── RECORDS SHOWN

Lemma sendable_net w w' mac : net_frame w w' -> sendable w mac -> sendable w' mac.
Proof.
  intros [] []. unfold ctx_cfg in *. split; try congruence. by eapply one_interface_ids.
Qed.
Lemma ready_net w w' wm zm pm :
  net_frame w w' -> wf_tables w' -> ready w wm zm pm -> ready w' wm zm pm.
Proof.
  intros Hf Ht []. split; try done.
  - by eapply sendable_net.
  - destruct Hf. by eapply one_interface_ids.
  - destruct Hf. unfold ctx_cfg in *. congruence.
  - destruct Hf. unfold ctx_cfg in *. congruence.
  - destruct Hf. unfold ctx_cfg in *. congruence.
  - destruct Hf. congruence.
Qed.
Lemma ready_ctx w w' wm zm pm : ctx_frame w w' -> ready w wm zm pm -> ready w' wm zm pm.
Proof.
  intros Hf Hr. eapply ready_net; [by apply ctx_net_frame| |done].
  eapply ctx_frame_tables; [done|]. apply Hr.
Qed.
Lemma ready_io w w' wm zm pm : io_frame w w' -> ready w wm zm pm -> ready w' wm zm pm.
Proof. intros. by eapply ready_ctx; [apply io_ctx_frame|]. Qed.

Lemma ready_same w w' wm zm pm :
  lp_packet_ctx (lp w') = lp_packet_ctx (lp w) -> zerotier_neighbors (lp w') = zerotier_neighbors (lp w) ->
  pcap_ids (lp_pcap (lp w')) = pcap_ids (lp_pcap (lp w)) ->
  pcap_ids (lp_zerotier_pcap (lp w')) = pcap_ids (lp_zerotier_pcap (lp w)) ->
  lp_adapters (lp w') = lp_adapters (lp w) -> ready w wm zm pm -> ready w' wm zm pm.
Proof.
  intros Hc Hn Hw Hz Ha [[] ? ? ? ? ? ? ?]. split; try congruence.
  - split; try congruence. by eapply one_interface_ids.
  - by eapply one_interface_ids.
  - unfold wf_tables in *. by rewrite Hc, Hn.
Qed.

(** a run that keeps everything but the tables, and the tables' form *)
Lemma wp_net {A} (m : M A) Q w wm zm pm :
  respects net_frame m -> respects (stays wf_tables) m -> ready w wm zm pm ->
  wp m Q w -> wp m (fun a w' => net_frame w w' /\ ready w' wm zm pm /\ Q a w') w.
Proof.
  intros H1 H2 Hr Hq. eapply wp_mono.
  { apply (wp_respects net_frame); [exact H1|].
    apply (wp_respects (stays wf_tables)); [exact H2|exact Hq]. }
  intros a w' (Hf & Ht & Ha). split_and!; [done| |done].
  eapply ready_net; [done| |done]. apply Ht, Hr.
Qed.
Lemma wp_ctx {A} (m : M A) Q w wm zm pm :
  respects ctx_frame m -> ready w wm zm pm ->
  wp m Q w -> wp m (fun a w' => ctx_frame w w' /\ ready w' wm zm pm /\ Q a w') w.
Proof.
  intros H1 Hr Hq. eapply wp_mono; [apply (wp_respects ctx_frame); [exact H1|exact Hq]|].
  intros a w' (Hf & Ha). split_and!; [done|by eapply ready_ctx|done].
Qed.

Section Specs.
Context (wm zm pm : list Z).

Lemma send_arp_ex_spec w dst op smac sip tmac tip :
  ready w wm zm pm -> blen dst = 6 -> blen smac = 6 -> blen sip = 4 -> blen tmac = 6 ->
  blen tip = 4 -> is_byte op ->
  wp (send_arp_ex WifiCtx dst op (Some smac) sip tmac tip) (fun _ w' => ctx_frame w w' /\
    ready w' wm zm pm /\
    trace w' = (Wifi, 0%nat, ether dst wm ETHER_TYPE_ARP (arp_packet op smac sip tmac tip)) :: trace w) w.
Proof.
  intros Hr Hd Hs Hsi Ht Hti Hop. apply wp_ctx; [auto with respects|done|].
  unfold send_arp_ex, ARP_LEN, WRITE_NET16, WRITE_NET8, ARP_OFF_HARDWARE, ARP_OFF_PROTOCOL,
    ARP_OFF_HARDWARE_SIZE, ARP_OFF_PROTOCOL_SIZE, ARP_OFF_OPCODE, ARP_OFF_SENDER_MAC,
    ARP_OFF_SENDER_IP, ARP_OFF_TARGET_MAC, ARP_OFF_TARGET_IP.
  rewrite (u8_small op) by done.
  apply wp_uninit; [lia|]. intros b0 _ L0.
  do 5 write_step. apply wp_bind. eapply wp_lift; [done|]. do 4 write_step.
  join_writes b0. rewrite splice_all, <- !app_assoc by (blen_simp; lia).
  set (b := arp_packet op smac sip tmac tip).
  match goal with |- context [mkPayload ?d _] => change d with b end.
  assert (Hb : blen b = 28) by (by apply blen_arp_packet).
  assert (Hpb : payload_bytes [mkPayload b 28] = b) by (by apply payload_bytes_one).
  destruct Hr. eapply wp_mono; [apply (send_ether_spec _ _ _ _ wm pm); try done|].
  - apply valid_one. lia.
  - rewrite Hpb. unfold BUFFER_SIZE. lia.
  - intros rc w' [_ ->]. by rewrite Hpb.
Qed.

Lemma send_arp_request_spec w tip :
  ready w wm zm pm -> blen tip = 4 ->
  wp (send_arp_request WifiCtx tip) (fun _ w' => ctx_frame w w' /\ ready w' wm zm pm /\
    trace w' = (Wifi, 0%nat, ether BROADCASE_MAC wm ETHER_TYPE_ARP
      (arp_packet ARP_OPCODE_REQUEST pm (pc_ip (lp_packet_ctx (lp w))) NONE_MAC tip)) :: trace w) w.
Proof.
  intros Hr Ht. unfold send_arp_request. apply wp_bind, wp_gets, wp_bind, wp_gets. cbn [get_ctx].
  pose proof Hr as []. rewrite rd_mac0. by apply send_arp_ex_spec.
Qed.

────

• [TASK INSTRUCTIONS]: What you write must match the records above exactly, line for line.

• [ANSWER SECTION]:
Lemma sendable_net w w' mac : net_frame w w' -> sendable w mac -> sendable w' mac.
Proof.
  intros [] []. unfold ctx_cfg in *. split; try congruence. by eapply one_interface_ids.
Qed.
Lemma ready_net w w' wm zm pm :
  net_frame w w' -> wf_tables w' -> ready w wm zm pm -> ready w' wm zm pm.
Proof.
  intros Hf Ht []. split; try done.
  - by eapply sendable_net.
  - destruct Hf. by eapply one_interface_ids.
  - destruct Hf. unfold ctx_cfg in *. congruence.
  - destruct Hf. unfold ctx_cfg in *. congruence.
  - destruct Hf. unfold ctx_cfg in *. congruence.
  - destruct Hf. congruence.
Qed.
Lemma ready_ctx w w' wm zm pm : ctx_frame w w' -> ready w wm zm pm -> ready w' wm zm pm.
Proof.
  intros Hf Hr. eapply ready_net; [by apply ctx_net_frame| |done].
  eapply ctx_frame_tables; [done|]. apply Hr.
Qed.
Lemma ready_io w w' wm zm pm : io_frame w w' -> ready w wm zm pm -> ready w' wm zm pm.
Proof. intros. by eapply ready_ctx; [apply io_ctx_frame|]. Qed.

Lemma ready_same w w' wm zm pm :
  lp_packet_ctx (lp w') = lp_packet_ctx (lp w) -> zerotier_neighbors (lp w') = zerotier_neighbors (lp w) ->
  pcap_ids (lp_pcap (lp w')) = pcap_ids (lp_pcap (lp w)) ->
  pcap_ids (lp_zerotier_pcap (lp w')) = pcap_ids (lp_zerotier_pcap (lp w)) ->
  lp_adapters (lp w') = lp_adapters (lp w) -> ready w wm zm pm -> ready w' wm zm pm.
Proof.
  intros Hc Hn Hw Hz Ha [[] ? ? ? ? ? ? ?]. split; try congruence.
  - split; try congruence. by eapply one_interface_ids.
  - by eapply one_interface_ids.
  - unfold wf_tables in *. by rewrite Hc, Hn.
Qed.

(** a run that keeps everything but the tables, and the tables' form *)
Lemma wp_net {A} (m : M A) Q w wm zm pm :
  respects net_frame m -> respects (stays wf_tables) m -> ready w wm zm pm ->
  wp m Q w -> wp m (fun a w' => net_frame w w' /\ ready w' wm zm pm /\ Q a w') w.
Proof.
  intros H1 H2 Hr Hq. eapply wp_mono.
  { apply (wp_respects net_frame); [exact H1|].
    apply (wp_respects (stays wf_tables)); [exact H2|exact Hq]. }
  intros a w' (Hf & Ht & Ha). split_and!; [done| |done].
  eapply ready_net; [done| |done]. apply Ht, Hr.
Qed.
Lemma wp_ctx {A} (m : M A) Q w wm zm pm :
  respects ctx_frame m -> ready w wm zm pm ->
  wp m Q w -> wp m (fun a w' => ctx_frame w w' /\ ready w' wm zm pm /\ Q a w') w.
Proof.
  intros H1 Hr Hq. eapply wp_mono; [apply (wp_respects ctx_frame); [exact H1|exact Hq]|].
  intros a w' (Hf & Ha). split_and!; [done|by eapply ready_ctx|done].
Qed.

Section Specs.
Context (wm zm pm : list Z).

Lemma send_arp_ex_spec w dst op smac sip tmac tip :
  ready w wm zm pm -> blen dst = 6 -> blen smac = 6 -> blen sip = 4 -> blen tmac = 6 ->
  blen tip = 4 -> is_byte op ->
  wp (send_arp_ex WifiCtx dst op (Some smac) sip tmac tip) (fun _ w' => ctx_frame w w' /\
    ready w' wm zm pm /\
    trace w' = (Wifi, 0%nat, ether dst wm ETHER_TYPE_ARP (arp_packet op smac sip tmac tip)) :: trace w) w.
Proof.
  intros Hr Hd Hs Hsi Ht Hti Hop. apply wp_ctx; [auto with respects|done|].
  unfold send_arp_ex, ARP_LEN, WRITE_NET16, WRITE_NET8, ARP_OFF_HARDWARE, ARP_OFF_PROTOCOL,
    ARP_OFF_HARDWARE_SIZE, ARP_OFF_PROTOCOL_SIZE, ARP_OFF_OPCODE, ARP_OFF_SENDER_MAC,
    ARP_OFF_SENDER_IP, ARP_OFF_TARGET_MAC, ARP_OFF_TARGET_IP.
  rewrite (u8_small op) by done.
  apply wp_uninit; [lia|]. intros b0 _ L0.
  do 5 write_step. apply wp_bind. eapply wp_lift; [done|]. do 4 write_step.
  join_writes b0. rewrite splice_all, <- !app_assoc by (blen_simp; lia).
  set (b := arp_packet op smac sip tmac tip).
  match goal with |- context [mkPayload ?d _] => change d with b end.
  assert (Hb : blen b = 28) by (by apply blen_arp_packet).
  assert (Hpb : payload_bytes [mkPayload b 28] = b) by (by apply payload_bytes_one).
  destruct Hr. eapply wp_mono; [apply (send_ether_spec _ _ _ _ wm pm); try done|].
  - apply valid_one. lia.
  - rewrite Hpb. unfold BUFFER_SIZE. lia.
  - intros rc w' [_ ->]. by rewrite Hpb.
Qed.

Lemma send_arp_request_spec w tip :
  ready w wm zm pm -> blen tip = 4 ->
  wp (send_arp_request WifiCtx tip) (fun _ w' => ctx_frame w w' /\ ready w' wm zm pm /\
    trace w' = (Wifi, 0%nat, ether BROADCASE_MAC wm ETHER_TYPE_ARP
      (arp_packet ARP_OPCODE_REQUEST pm (pc_ip (lp_packet_ctx (lp w))) NONE_MAC tip)) :: trace w) w.
Proof.
  intros Hr Ht. unfold send_arp_request. apply wp_bind, wp_gets, wp_bind, wp_gets. cbn [get_ctx].
  pose proof Hr as []. rewrite rd_mac0. by apply send_arp_ex_spec.
Qed.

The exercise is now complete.